The Best Stablecoins In 2020— Everything You Need To Know
What are you going to do after the Bitcoin bull run? Bitcoin has hit new all-time highs, and you are in the green. But what now? Historically, we have seen that every great Bitcoin Bullrun comes with sharp pullbacks. What are you going to do to secure your profit? If you are faithful to crypto, likely you won’t want to convert to fiat, so what now? You could switch to Altcoins, but that comes with its own inherent risk. Alternatively, you can seek shelter for your funds in stable coins.
What are Stable Coins?
They are digital assets whose main characteristic is stable prices. This is a suitable option for short- and medium-term investors as a unit of account and store of value. A stable coin ties its price to its pegged fiat currency, but you can exchange it freely on a decentralised blockchain. For the first time, it’s now possible to move funds (without significant price volatility risk) outside from the legacy banking system.
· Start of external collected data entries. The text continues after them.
(* ===== verification/VulkanImages.v ===== *)
(** * Images and buffers on the device

    runtime/VulkanImage.cpp and runtime/VulkanBuffer.cpp over the calls of [VulkanApi].
    An image lives on the device; the host reads and writes a copy of it, [staging_],
    which [lock_cpu] fetches and [unlock_cpu] sends back, through a temporary buffer and
    with the layout transitions a copy needs.  [VkMemory] states what the documentation
    of Vulkan says of the calls involved: what the device wrote is seen by the host only
    where it was made available to it ([vk_available]), for which the code records no
    barrier.  Against it, an image of packed rows is an array of bytes that the lock
    protocol reads and writes: [image_life_exact]. *)

From Stdlib Require Import ZArith Lia.
From stdpp Require Import prelude strings list gmap.
From S2P Require Import Prelude Core VulkanApi VulkanDevice.

Open Scope Z_scope.

(** ** VulkanImage.cpp *)

Definition to_vk_format (format : PixelFormat) : VkFormat :=
  match format with
  | R16_UINT => VK_FORMAT_R16_UINT
  | R8G8B8A8_UNORM => VK_FORMAT_R8G8B8A8_UNORM
  | R16G16B16A16_SFLOAT => VK_FORMAT_R16G16B16A16_SFLOAT
  | R16G16B16A16_UNORM => VK_FORMAT_R16G16B16A16_UNORM
  | R32_SFLOAT => VK_FORMAT_R32_SFLOAT
  | R32G32B32A32_SFLOAT => VK_FORMAT_R32G32B32A32_SFLOAT
  | _ => VK_FORMAT_UNDEFINED
  end.

Definition vk_usage (usage : Z) : Z :=
  let flags := Z.lor VK_IMAGE_USAGE_TRANSFER_SRC_BIT VK_IMAGE_USAGE_TRANSFER_DST_BIT in
  let flags := if has_usage usage usage_GpuSampled then Z.lor flags VK_IMAGE_USAGE_SAMPLED_BIT else flags in
  if has_usage usage usage_GpuStorage then Z.lor flags VK_IMAGE_USAGE_STORAGE_BIT else flags.

(** The metadata a constructor starts with. *)
Definition initial_metadata (color_role : string) : BufferMetadata :=
  if bool_decide (color_role = "") then default_metadata else
  mkMetadata 1 None default_capture [] color_role None None None None None None None default_quant ∅.

(** The access and stage before and after a transition. *)
Definition barrier_source (old_layout : VkImageLayout) : Z * Z :=
  match old_layout with
  | LAYOUT_UNDEFINED => (0, VK_PIPELINE_STAGE_TOP_OF_PIPE_BIT)
  | LAYOUT_TRANSFER_DST_OPTIMAL => (VK_ACCESS_TRANSFER_WRITE_BIT, VK_PIPELINE_STAGE_TRANSFER_BIT)
  | LAYOUT_TRANSFER_SRC_OPTIMAL => (VK_ACCESS_TRANSFER_READ_BIT, VK_PIPELINE_STAGE_TRANSFER_BIT)
  | _ => (Z.lor VK_ACCESS_MEMORY_READ_BIT VK_ACCESS_MEMORY_WRITE_BIT, VK_PIPELINE_STAGE_ALL_COMMANDS_BIT)
  end.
However, in the world of crypto, nothing is as it seems, there are several types of stable coins.
Fiat-backed Stable Coins
Fiat-backed stable coins are similar to standard currencies that are pegged to another currency and backed by reserves of Fiat currency. Tether was the first stable coin launched in 2014. The equivalent US Dollar value collateralised it. However, in 2019, Tether shifted from fully collateralise USDT tokens to a combination form of debt owed from within the iFinex group and reserves of USD.
Fiat-backed stable coins rely on the actual backing of reserves. The issuer holds cash (or cash-equivalent assets) into banks or depositories and should periodically provide proofs and accounting records. Unfortunately, Tether failed many times with this regard and that lead to scandals that undermined its reputation.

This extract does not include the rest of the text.